[[ Extracted data, beginning ]]

Definition sample_migrate : GoMigrate.
Proof.
  refine {| iofs_New _ := None; WithInstance _ := None; NewWithInstance _ := None; m_Up _ s := sample_up s |}.
  - intros _ [t []] s'; [done|]. by destruct t; intros [= <-].
  - intros _ [t []] s'; [done|]. by destruct t; intros [= <-].
  - intros _ [t []] e s'; [intros [= _ <-]; by exists 0%nat|]. by destruct t.
Defined.

Definition sqlite (vec0 : bool) : Driver :=
  {| fresh_settings := Settings "delete" "full" false 5000 (-2000); vec0_loads _ := vec0; vec_dim_ok dim := 0 <? dim |}.
Definition sample_host : Host := {| key_writable := true; certs_dir := None; api_spec := "{}" |}.
#[local] Existing Instances sample_env sample_engine open_ed25519 open_keys sample_migrate sample_host.

(** Nothing set but the federation. *)
Definition sample_vars (k : string) : string := if str_eqb k "HB_FEDERATION_ENABLED" then "true" else EmptyString.

Definition sample_start (vec0 : bool) (f : datafile) (key : option string) : (goerr + start) * boot :=
  main (H0:=sqlite vec0) sample_vars (boot_of f key 0).
Definition running_of (r : goerr + start) : running :=
  match r with inr (Serving run) => run | _ => mkRunning (server_config (H4:=sample_host) (Load sample_vars) Noop) Outbox.production None [] end.
Definition world_at (b : boot) : world := match world_of b with Some w => w | None => start_world end.

Definition first_start := sample_start true new_file None.
Definition after_run : db := match run_stmts sample_history empty_db with Some d => d | None => empty_db end.
Definition second_start :=
  sample_start false (stop (b_file first_start.2) (server_conn (H0:=sqlite true) sample_vars) after_run) (b_keyfile first_start.2).

Lemma first_serves : serves (H0:=sqlite true) sample_vars new_file (running_of first_start.1) first_start.2 (world_at first_start.2).
Proof. split; [exists None, 0%nat; vm_compute; reflexivity|vm_compute; reflexivity]. Qed.
Lemma run_evolves : evolves (w_db (world_at first_start.2)) after_run.
Proof. apply (run_stmts_evolves sample_history). vm_compute. reflexivity. Qed.

Theorem restarts_keep_promises_witness :
  rows new_file = bare empty_db /\
  db_wf (rows (stop (b_file first_start.2) (server_conn (H0:=sqlite true) sample_vars) after_run)).
Proof.
  split; [reflexivity|]. refine (proj2 (proj2 (restarts_keep_promises new_file _ _)) _); [|exact (proj2 (wf_bare empty_db) empty_db_wf)].
  apply rtc_once. exact (life_served new_file _ _ (sqlite true) _ _ _ _ sample_vars _ _ _ _ first_serves run_evolves).
Defined.

(** The same key is loaded again, the vectors are out of reach. *)
Theorem restart_roundtrip_witness :
  let w' := world_at second_start.2 in
  (w' = World (set_fedfts (fed_snapshots_fts (w_db w')) (set_vec (candidate_vec (w_db w')) after_run)) true
          (b_tick second_start.2) ∅ ∅ ∅ false [] []) /\
  u_email <$> users (w_db w') = ["ada@example.com"] /\ candidate_vec (w_db w') = None.
Proof.
  intros w'. assert (serves (H0:=sqlite false) sample_vars
    (stop (b_file first_start.2) (server_conn (H0:=sqlite true) sample_vars) after_run) (running_of second_start.1) second_start.2 w') as Hs.
  { split; [exists (b_keyfile first_start.2), 0%nat; vm_compute; reflexivity|vm_compute; reflexivity]. }
  split; [|split; vm_compute; reflexivity].
  exact (proj1 (restart_roundtrip _ _ (sqlite true) _ _ _ _ _ (sqlite false) _ _ _ _ sample_vars sample_vars _ _ _ _ _ _ _ _
                  first_serves run_evolves Hs)).
Defined.

Theorem clean_start_witness :
  exists b, (main (H0:=sqlite false) sample_vars (boot_of new_file None 0)).2 = b /\
    world_of b = Some (first_world (set_vec None empty_db) (b_tick b)).
Proof.
  destruct (clean_start (H0:=sqlite false) sample_vars new_file None 0) as (b & Hm & Hw);
    [done|done|by intros n e|]. exists b. split; [by rewrite Hm|exact Hw].
Defined.
(** The operator opens the link. *)
Lemma steps_callback tok h id u m s n b1 b2 b3 i d k l :
  let hash := Repo.HashToken tok in
  sel (fun x => str_eqb (m_hash x) hash) (magic_tokens d) = [m] -> m_used m = None -> m_user m = Some u -> m_device m = Some h ->
  unix (clock k) <= m_expires m ->
  sel (fun x => str_eqb (d_hash x) h) (device_sessions d) = [s] -> d_status s = DPending -> d_node s = Some id ->
  unix (clock (5 + k)) <= d_expires s ->
  sel (node_is id) (nodes d) = [n] -> n_user n = None -> has_user u d = true ->
  entropy (7 + k) 32 = Some b1 -> entropy (11 + k) 32 = Some b2 -> entropy (16 + k) 32 = Some b3 -> entropy (18 + k) 16 = Some i ->
  let h1 := Repo.HashToken (Hex.encode b1) in let h2 := Repo.HashToken (Hex.encode b2) in
  hashed h1 (api_tokens d) = false -> hashed h2 (api_tokens d) = false -> h1 <> h2 ->
  exists d' cb x y t, steps false (Service.VerifyMagicCallback tok) (Stage d k l) (Some cb) (Stage d' (21 + k) l) /\
    (cr_DeviceApproved cb = true /\ cr_PendingDevice cb = false) /\ users d' = users d /\ snapshots d' = snapshots d /\
    api_tokens d' = api_tokens d ++ [x] ++ [y] /\ t_hash x = h1 /\ t_hash y = h2 /\
    sel (fun x => str_eqb (d_hash x) h) (device_sessions d') = [dev_approved u t s] /\
    sel (node_is id) (nodes d') = [equipped u h2 (Hex.encode b3) n].
Proof.
  intros hash Hm Hmu Hmuser Hmdev Hexp Hs Hst Hsn Hsexp Hn Hnu Hu E1 E2 E3 Ei h1 h2 F1 F2 Hne.
  destruct (sel_elem _ _ _ Hs) as [Hin Hh]. set (now := unix (clock (5 + k))).
  assert (dev_approvable h now s = true) as Hp.
  { unfold dev_approvable. rewrite Hh, Hst. by apply Z.leb_le. }
  set (d1 := set_magic (upd (magic_usable hash (unix (clock k))) (magic_used (unix (clock k)))) d).
  set (d2 := set_devices (upd (dev_approvable h now) (dev_approved u now)) d1).
  destruct (steps_CreateAPIToken u None "magic-link" "all" b1 d2 (7 + k) l E1 F1 Hu eq_refl) as (row & _ & Hmint).
  set (x := minted b1 u None "magic-link" "all" (unix (clock (S (7 + k))))) in *.
  set (d3 := set_api (fun t => t ++ [x]) d2) in *.
  assert (sel (fun x => str_eqb (d_hash x) h) (device_sessions d3) = [dev_approved u now s]) as Hs3.
  { cbn [d3 d2 d1 device_sessions set_api set_devices set_magic]. rewrite sel_upd, Hs by done. simpl. by rewrite Hp. }
  assert (hashed h2 (api_tokens d3) = false) as F3 by (by apply hashed_snoc).
  destruct (steps_equip u id n b2 b3 d3 (11 + k) l Hn Hu (or_introl Hnu) E2 F3 E3)
    as (d4 & t & (U4 & D4 & P4 & A4 & N4) & Hequip).
  destruct (steps_audit u "device_approved" id i d4 (18 + k) l Ei) as (f & Haudit).
  exists (set_audit f d4), (mkCallback (Hex.encode b1) (Hex.encode b2) id u true false (Hex.encode b3)), x,
    (minted b2 u (Some id) "device-node" "node:push" t), now.
  cbn [users api_tokens device_sessions snapshots nodes set_audit]. rewrite U4, A4, D4, P4.
  split_and!; [|done|done|done|done|by cbn [d3 api_tokens set_api]; rewrite <- app_assoc|done|done|exact Hs3|exact N4].
  unfold Service.VerifyMagicCallback. eapply steps_bind; [by apply steps_wrap, steps_redeem|].
  cbv iota beta. cbn [m_user m_device magic_used].
  rewrite Hmuser, Hmdev. eapply steps_bind; [|apply steps_ret]. unfold Service.approveDevice. eapply steps_bind.
  { apply steps_wrap. eapply steps_bind; [apply steps_now|]. unfold Repo.affecting. fold hash now d1. eapply steps_bind.
    - apply (steps_exec Hsql). cbn [exec_stmt]. unfold has_user in *. cbn [users d1 set_magic]. rewrite Hu, andb_false_r. reflexivity.
    - fold now. change (device_sessions d1) with (device_sessions d). rewrite (sel_count _ _ _ Hin Hp). apply steps_ret. }
  eapply (steps_bind _ _ _ _ (_, _)); [by apply steps_wrap, Hmint|].
  eapply steps_bind; [apply steps_try, (steps_found Hsql); unfold Repo.device_by_hash; by rewrite Hs3|].
  cbv iota beta. cbn [d_node dev_approved]. rewrite Hsn. apply Hequip.
  eapply steps_bind; [exact Haudit|apply steps_ret].
Qed.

[[ Extracted data, end ]]

_What the exercise asks_
Everything above from the line containing "Definition sample_vars (k" down to the line containing "main (H0:=sqlite vec0)" should be copied exactly, both end lines included, and nothing else.

_Answer for this exercise_
Definition sample_vars (k : string) : string := if str_eqb k "HB_FEDERATION_ENABLED" then "true" else EmptyString.

Definition sample_start (vec0 : bool) (f : datafile) (key : option string) : (goerr + start) * boot :=
  main (H0:=sqlite vec0) sample_vars (boot_of f key 0).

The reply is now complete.